(Saved entries)
++++++++

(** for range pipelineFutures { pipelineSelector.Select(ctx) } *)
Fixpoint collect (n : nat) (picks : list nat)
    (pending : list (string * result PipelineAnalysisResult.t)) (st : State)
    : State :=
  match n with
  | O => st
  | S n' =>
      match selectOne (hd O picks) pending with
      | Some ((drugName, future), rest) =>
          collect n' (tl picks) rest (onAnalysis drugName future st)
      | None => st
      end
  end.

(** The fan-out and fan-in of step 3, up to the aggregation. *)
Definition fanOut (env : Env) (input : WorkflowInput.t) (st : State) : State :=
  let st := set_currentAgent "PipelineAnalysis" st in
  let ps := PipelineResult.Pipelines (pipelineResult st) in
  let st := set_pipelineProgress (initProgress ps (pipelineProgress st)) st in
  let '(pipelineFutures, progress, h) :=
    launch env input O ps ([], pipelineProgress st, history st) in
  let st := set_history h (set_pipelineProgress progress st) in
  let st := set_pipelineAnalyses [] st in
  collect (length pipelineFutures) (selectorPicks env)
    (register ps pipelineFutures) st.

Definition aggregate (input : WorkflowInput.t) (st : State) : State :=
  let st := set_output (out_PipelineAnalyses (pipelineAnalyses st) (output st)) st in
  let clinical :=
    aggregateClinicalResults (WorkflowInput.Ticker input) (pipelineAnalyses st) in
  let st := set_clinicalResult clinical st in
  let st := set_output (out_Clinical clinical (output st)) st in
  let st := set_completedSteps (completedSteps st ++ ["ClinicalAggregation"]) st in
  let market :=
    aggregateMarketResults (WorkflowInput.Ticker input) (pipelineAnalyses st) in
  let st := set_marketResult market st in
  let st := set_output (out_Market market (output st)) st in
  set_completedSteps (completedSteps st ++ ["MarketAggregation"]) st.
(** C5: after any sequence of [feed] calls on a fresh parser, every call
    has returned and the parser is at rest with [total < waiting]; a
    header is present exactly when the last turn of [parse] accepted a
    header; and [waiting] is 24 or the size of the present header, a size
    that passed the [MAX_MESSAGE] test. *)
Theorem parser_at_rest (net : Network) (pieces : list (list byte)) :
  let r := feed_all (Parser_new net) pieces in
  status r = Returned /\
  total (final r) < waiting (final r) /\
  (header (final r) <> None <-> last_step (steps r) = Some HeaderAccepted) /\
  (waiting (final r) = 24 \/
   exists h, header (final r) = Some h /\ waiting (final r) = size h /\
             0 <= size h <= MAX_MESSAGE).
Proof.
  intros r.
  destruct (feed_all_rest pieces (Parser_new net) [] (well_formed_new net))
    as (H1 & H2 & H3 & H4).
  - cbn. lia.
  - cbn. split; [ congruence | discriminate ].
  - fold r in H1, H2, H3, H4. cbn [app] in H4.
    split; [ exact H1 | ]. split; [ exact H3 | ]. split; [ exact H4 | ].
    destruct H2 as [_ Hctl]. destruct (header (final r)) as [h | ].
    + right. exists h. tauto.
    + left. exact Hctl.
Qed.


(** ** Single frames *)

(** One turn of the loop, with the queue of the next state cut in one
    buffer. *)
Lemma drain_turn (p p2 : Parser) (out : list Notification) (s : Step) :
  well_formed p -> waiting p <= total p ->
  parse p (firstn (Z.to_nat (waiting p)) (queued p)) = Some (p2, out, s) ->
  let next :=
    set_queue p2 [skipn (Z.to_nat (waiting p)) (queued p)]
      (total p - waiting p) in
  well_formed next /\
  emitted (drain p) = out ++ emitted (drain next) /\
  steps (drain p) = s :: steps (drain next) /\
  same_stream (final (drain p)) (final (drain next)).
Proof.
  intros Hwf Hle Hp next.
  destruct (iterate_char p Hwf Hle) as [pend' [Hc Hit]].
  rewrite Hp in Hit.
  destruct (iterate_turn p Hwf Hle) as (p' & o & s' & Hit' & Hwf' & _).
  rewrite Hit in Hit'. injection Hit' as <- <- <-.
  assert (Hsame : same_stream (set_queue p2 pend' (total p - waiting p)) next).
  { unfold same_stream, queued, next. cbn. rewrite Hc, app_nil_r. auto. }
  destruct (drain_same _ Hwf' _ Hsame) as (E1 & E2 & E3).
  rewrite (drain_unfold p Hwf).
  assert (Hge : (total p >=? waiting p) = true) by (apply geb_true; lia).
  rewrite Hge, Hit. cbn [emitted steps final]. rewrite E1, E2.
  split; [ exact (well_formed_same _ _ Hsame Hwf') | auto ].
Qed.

++++++++

The entries must all be transcribed exactly.

(** for range pipelineFutures { pipelineSelector.Select(ctx) } *)
Fixpoint collect (n : nat) (picks : list nat)
    (pending : list (string * result PipelineAnalysisResult.t)) (st : State)
    : State :=
  match n with
  | O => st
  | S n' =>
      match selectOne (hd O picks) pending with
      | Some ((drugName, future), rest) =>
          collect n' (tl picks) rest (onAnalysis drugName future st)
      | None => st
      end
  end.

(** The fan-out and fan-in of step 3, up to the aggregation. *)
Definition fanOut (env : Env) (input : WorkflowInput.t) (st : State) : State :=
  let st := set_currentAgent "PipelineAnalysis" st in
  let ps := PipelineResult.Pipelines (pipelineResult st) in
  let st := set_pipelineProgress (initProgress ps (pipelineProgress st)) st in
  let '(pipelineFutures, progress, h) :=
    launch env input O ps ([], pipelineProgress st, history st) in
  let st := set_history h (set_pipelineProgress progress st) in
  let st := set_pipelineAnalyses [] st in
  collect (length pipelineFutures) (selectorPicks env)
    (register ps pipelineFutures) st.

Definition aggregate (input : WorkflowInput.t) (st : State) : State :=
  let st := set_output (out_PipelineAnalyses (pipelineAnalyses st) (output st)) st in
  let clinical :=
    aggregateClinicalResults (WorkflowInput.Ticker input) (pipelineAnalyses st) in
  let st := set_clinicalResult clinical st in
  let st := set_output (out_Clinical clinical (output st)) st in
  let st := set_completedSteps (completedSteps st ++ ["ClinicalAggregation"]) st in
  let market :=
    aggregateMarketResults (WorkflowInput.Ticker input) (pipelineAnalyses st) in
  let st := set_marketResult market st in
  let st := set_output (out_Market market (output st)) st in
  set_completedSteps (completedSteps st ++ ["MarketAggregation"]) st.
(** C5: after any sequence of [feed] calls on a fresh parser, every call
    has returned and the parser is at rest with [total < waiting]; a
    header is present exactly when the last turn of [parse] accepted a
    header; and [waiting] is 24 or the size of the present header, a size
    that passed the [MAX_MESSAGE] test. *)
Theorem parser_at_rest (net : Network) (pieces : list (list byte)) :
  let r := feed_all (Parser_new net) pieces in
  status r = Returned /\
  total (final r) < waiting (final r) /\
  (header (final r) <> None <-> last_step (steps r) = Some HeaderAccepted) /\
  (waiting (final r) = 24 \/
   exists h, header (final r) = Some h /\ waiting (final r) = size h /\
             0 <= size h <= MAX_MESSAGE).
Proof.
  intros r.
  destruct (feed_all_rest pieces (Parser_new net) [] (well_formed_new net))
    as (H1 & H2 & H3 & H4).
  - cbn. lia.
  - cbn. split; [ congruence | discriminate ].
  - fold r in H1, H2, H3, H4. cbn [app] in H4.
    split; [ exact H1 | ]. split; [ exact H3 | ]. split; [ exact H4 | ].
    destruct H2 as [_ Hctl]. destruct (header (final r)) as [h | ].
    + right. exists h. tauto.
    + left. exact Hctl.
Qed.


(** ** Single frames *)

(** One turn of the loop, with the queue of the next state cut in one
    buffer. *)
Lemma drain_turn (p p2 : Parser) (out : list Notification) (s : Step) :
  well_formed p -> waiting p <= total p ->
  parse p (firstn (Z.to_nat (waiting p)) (queued p)) = Some (p2, out, s) ->
  let next :=
    set_queue p2 [skipn (Z.to_nat (waiting p)) (queued p)]
      (total p - waiting p) in
  well_formed next /\
  emitted (drain p) = out ++ emitted (drain next) /\
  steps (drain p) = s :: steps (drain next) /\
  same_stream (final (drain p)) (final (drain next)).
Proof.
  intros Hwf Hle Hp next.
  destruct (iterate_char p Hwf Hle) as [pend' [Hc Hit]].
  rewrite Hp in Hit.
  destruct (iterate_turn p Hwf Hle) as (p' & o & s' & Hit' & Hwf' & _).
  rewrite Hit in Hit'. injection Hit' as <- <- <-.
  assert (Hsame : same_stream (set_queue p2 pend' (total p - waiting p)) next).
  { unfold same_stream, queued, next. cbn. rewrite Hc, app_nil_r. auto. }
  destruct (drain_same _ Hwf' _ Hsame) as (E1 & E2 & E3).
  rewrite (drain_unfold p Hwf).
  assert (Hge : (total p >=? waiting p) = true) by (apply geb_true; lia).
  rewrite Hge, Hit. cbn [emitted steps final]. rewrite E1, E2.
  split; [ exact (well_formed_same _ _ Hsame Hwf') | auto ].
Qed.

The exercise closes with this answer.